The Canadian is extremely ambitious and focused, and these results have not met the extremely high standards she sets for herself. But as Fernandez described her first five months of the season as “up and down,” she rated her progress with striking maturity.
“We don’t see it as – how do I say this?” “Like a failure, the first five months,” she said. “I see it more because I have a lot to improve and I can just get better. What we want to do is just get better, because that’s the beauty of tennis, that we have a tournament every week and I can just keep working on some technical things, some tactical things. If it works, that’s great. If it doesn’t work, we can just go back to the drawing board and get ready for the next few weeks and tournaments. “
In the time since New York City, Fernandez has seen her profile transformed in Canada and a host of supports have followed. Her Subway commercial is often aired, she has a new dress deal with Lululemon, and her new outfit is branded with commercials for Morgan Stanley and Easypost. More than anything, however, she was determined to reproduce the tennis she produced there.
“I think after the U.S. Open I put a little more pressure on myself,” she said. “It’s normal because I want to replicate what I did at the US Open again and again. I think that after the first tournaments, I accepted that I would not play the same way every time.
“I just have to find solutions and keep working hard. During the year, I just kept doing that, just putting my head down and just grinding it every day. “
The Parisian clay pots are a fitting place for Fernandez’s first decent performance in a major this year. She already has a genealogy on clay: junior champion of the French Open in 2019, a year later she returned as the top 100 player and reached the third round. Against Bencic, she showed all the different accents of her game that match the surface so well: her heavy left forearm, the sharp angles she can generate from both wings of all parts of the court, and her penchant for smooth fall shots are all. home on the surface.

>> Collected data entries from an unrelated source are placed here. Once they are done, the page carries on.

Lemma finance_row_gap (candidate_id : Z) (financial_data : Fec.totals)
    (opponent_receipts : option Q) :
  CampaignFinance.funding_gap
    (finance_row candidate_id financial_data opponent_receipts) =
  fst (fst (derived_columns (receipts_of financial_data) opponent_receipts)).
Proof.
  unfold finance_row.
  destruct (derived_columns (receipts_of financial_data) opponent_receipts)
    as [[g r] l].
  reflexivity.
Qed.

Lemma finance_row_small_dollar (candidate_id : Z) (financial_data : Fec.totals)
    (opponent_receipts : option Q) :
  CampaignFinance.small_dollar_percentage
    (finance_row candidate_id financial_data opponent_receipts) =
  Some (small_dollar_of financial_data).
Proof.
  unfold finance_row.
  destruct (derived_columns (receipts_of financial_data) opponent_receipts)
    as [[g r] l].
  reflexivity.
Qed.

Lemma derived_columns_unknown (receipts : Q) (opponent_receipts : option Q) :
  opponent_known opponent_receipts = false ->
  derived_columns receipts opponent_receipts = (None, None, None).
Proof.
  intro H. unfold derived_columns.
  destruct opponent_receipts as [o|]; [rewrite H|]; reflexivity.
Qed.

Lemma derived_columns_known (receipts o : Q) :
  0 < o ->
  derived_columns receipts (Some o) =
  (Some (receipts - o), Some (receipts / o),
   Py.returned (calculate_leverage_score receipts o 50)).
Proof.
  intro Ho. unfold derived_columns.
  assert (Ek : opponent_known (Some o) = true).
  { apply opponent_known_iff. exists o. auto. }
  rewrite Ek. destruct (receipts >? 0) eqn:Er.
  - apply gtb_iff in Er.
    rewrite calculate_leverage_score_computed by assumption. reflexivity.
  - apply gtb_false_iff in Er.
    rewrite calculate_leverage_score_default by (left; exact Er). reflexivity.
Qed.




End FinanceClaims.

Section DivisionClaims.

Local Open Scope Q_scope.
Local Open Scope num_scope.

Lemma finance_trace_denominators (financial_data : Fec.totals)
    (opponent_receipts : option Q) (d : Q) :
  In d (Py.denominators (finance_trace financial_data opponent_receipts)) ->
  0 < d /\ (d = receipts_of financial_data \/ opponent_receipts = Some d).
Proof.
  unfold finance_trace. rewrite PyFacts.denominators_app, in_app_iff.
  intros [H|H].
  - destruct ((receipts_of financial_data >? 0)
              && (individual_contribs_of financial_data >? 0)) eqn:E;
      [|destruct H].
    destruct H as [H|[]]. subst d.
    apply andb_true_iff in E. destruct E as [E _]. apply gtb_iff in E. auto.
  - destruct opponent_receipts as [o|]; [|destruct H].
    destruct (opponent_known (Some o)) eqn:Ek; [|destruct H].
    apply opponent_known_iff in Ek. destruct Ek as [o' [E Ho]].
    injection E as <-.
    assert (Hd : d = o).
    { destruct (receipts_of financial_data >? 0); simpl in H;
        repeat (destruct H as [H|H]; [symmetry; exact H|]); destruct H. }
    subst d. auto.
Qed.

(** C9.  No division of the scoring code has a non-positive denominator,
    and none raises.  [calculate_leverage_score] returns for all
    arguments; it divides (once, by the opponent's receipts) only when
    both receipts are strictly positive and returns the default 50
    without dividing otherwise.  The [try] body of
    [insert_campaign_finance] returns for all arguments, so that the
    [except] branch is not taken; every denominator it divides by is
    strictly positive and is the receipts or the given opponent figure;
    when the receipts are not positive the small-dollar percentage stored
    is the default 0, and when the opponent figure is absent or not
    positive the funding gap, funding ratio and leverage score stored are
    the default NULL. *)
Theorem C9_guarded_divisions :
  (forall R O C : Q,
     Py.raises (calculate_leverage_score R O C) = false /\
     Forall (fun d => 0 < d)
            (Py.denominators (Py.trace (calculate_leverage_score R O C))) /\
     (0 < R -> 0 < O ->
      Py.denominators (Py.trace (calculate_leverage_score R O C)) = [O]) /\
     (R <= 0 \/ O <= 0 ->
      Py.denominators (Py.trace (calculate_leverage_score R O C)) = [] /\
      Py.returned (calculate_leverage_score R O C) = Some 50)) /\
  (forall (candidate_id : Z) (financial_data : Fec.totals)
          (opponent_receipts : option Q) (db : database),
     let body := insert_campaign_finance_body candidate_id financial_data
                   opponent_receipts db in
     Py.raises body = false /\
     Py.returned body =
     Some (snd (insert_campaign_finance candidate_id financial_data
                  opponent_receipts db)) /\
     (forall d, In d (Py.denominators (Py.trace body)) ->
        0 < d /\
        (d = receipts_of financial_data \/ opponent_receipts = Some d)) /\
     exists row,
       Py.returned body =
       Some (set_campaign_finance
               (Sql.insert row (campaign_finance db)) db) /\
       (receipts_of financial_data <= 0 ->
        CampaignFinance.small_dollar_percentage row = Some 0) /\
       ((opponent_receipts = None \/
         exists o, opponent_receipts = Some o /\ o <= 0) ->
        CampaignFinance.funding_gap row = None /\
        CampaignFinance.funding_ratio row = None /\
        CampaignFinance.donation_leverage_score row = None)).
Proof.
  split.
  - intros R O C.
    destruct (Qlt_le_dec 0 R) as [HR|HR]; [destruct (Qlt_le_dec 0 O) as [HO|HO]|].
    + rewrite calculate_leverage_score_computed by assumption. simpl.
      split; [reflexivity|].
      split; [constructor; [exact HO | constructor]|].
      split; [reflexivity|]. intros [H|H]; exfalso; lra.
    + rewrite calculate_leverage_score_default by (right; exact HO). simpl.
      split; [reflexivity|]. split; [constructor|].
      split; [intros; exfalso; lra | auto].
    + rewrite calculate_leverage_score_default by (left; exact HR). simpl.
      split; [reflexivity|]. split; [constructor|].
      split; [intros; exfalso; lra | auto].
  - intros candidate_id financial_data opponent_receipts db body.
    subst body. rewrite insert_campaign_finance_run.
    rewrite insert_campaign_finance_body_run.
    split; [reflexivity|]. split; [reflexivity|].
    split; [apply finance_trace_denominators|].
    eexists. split; [reflexivity|]. split.
    + intro Hr. rewrite finance_row_small_dollar. unfold small_dollar_of.
      assert (E : (receipts_of financial_data >? 0) = false)
        by (apply gtb_false_iff; exact Hr).
      rewrite E. reflexivity.
    + intro H.
      assert (E : opponent_known opponent_receipts = false).
      { destruct (opponent_known opponent_receipts) eqn:Ek; [|reflexivity].
        apply opponent_known_iff in Ek. destruct Ek as [o [Eo Ho]].
        destruct H as [H|[o' [Eo' Ho']]]; [congruence|].
        rewrite Eo in Eo'. injection Eo' as <-. exfalso. lra. }
      rewrite finance_row_gap, finance_row_ratio, finance_row_leverage.
      rewrite derived_columns_unknown by exact E. auto.
Qed.

(** C9 at the leverage arguments (100, 1000, 50) and on the totals with
    zero receipts and a non-positive opponent figure. *)
Lemma C9_guarded_divisions_witness :
  Py.denominators (Py.trace (calculate_leverage_score 100 1000 50)) = [1000] /\
  exists row,
    Py.returned
      (insert_campaign_finance_body 1 zero_receipts (Some 0) empty_database) =
    Some (set_campaign_finance
            (Sql.insert row (campaign_finance empty_database))
            empty_database) /\
    CampaignFinance.small_dollar_percentage row = Some 0 /\
    CampaignFinance.funding_ratio row = None.
Proof.
  split.
  - apply (proj1 (proj2 (proj2 (proj1 C9_guarded_divisions 100 1000 50))));
      reflexivity.
  - destruct (proj2 C9_guarded_divisions 1%Z zero_receipts (Some 0)
                empty_database) as (_&_&_&row&H1&H2&H3).
    exists row. split; [exact H1|]. split.
    + apply H2. vm_compute. discriminate.
    + apply H3. right. exists 0. split; [reflexivity|].
      vm_compute. discriminate.
Defined.

End DivisionClaims.

(* ================================================================= *)
(** ** Issue positions by party *)

Section IssueFacts.

Local Open Scope string_scope.
Local Open Scope list_scope.

Lemma prefix_iff (sub s : string) :
  String.prefix sub s = true <-> exists rest, s = (sub ++ rest)%string.
Proof.
  revert s. induction sub as [|a sub IH]; intro s.
  - split; [intros _; exists s; reflexivity|].
    intros _. destruct s; reflexivity.
  - destruct s as [|b s]; simpl.
    + split; [discriminate | intros [rest H]; discriminate].
    + destruct (ascii_dec a b) as [E|E].
      * subst b. rewrite IH. split; intros [rest H]; exists rest.
        -- rewrite H. reflexivity.
        -- injection H. auto.
      * split; [discriminate|].
        intros [rest H]. injection H. intros _ H'. congruence.
Qed.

For Fernandez and all the other players around her in the bottom half of the draw, this is a huge opportunity. Earlier in the day, Bencic, ranked 14th, was the highest-ranked seed left in the section after Barbora Krejcikova, Garbiñe Muguruza, Anett Kontaveit, Ons Jabeur and Maria Sakkari all lost in the first five days.
Many are young players. Amanda Anisimova, 20, moved into the fourth round with a slice of luck after Karina Muchova retired as Anisimova led 6-7 (7) 6-2, 3-0. Coco Gauff, still just 18, calmly tackled Kaia Kanepi, 36, to reach the fourth round with a 6-3, 6-4 victory.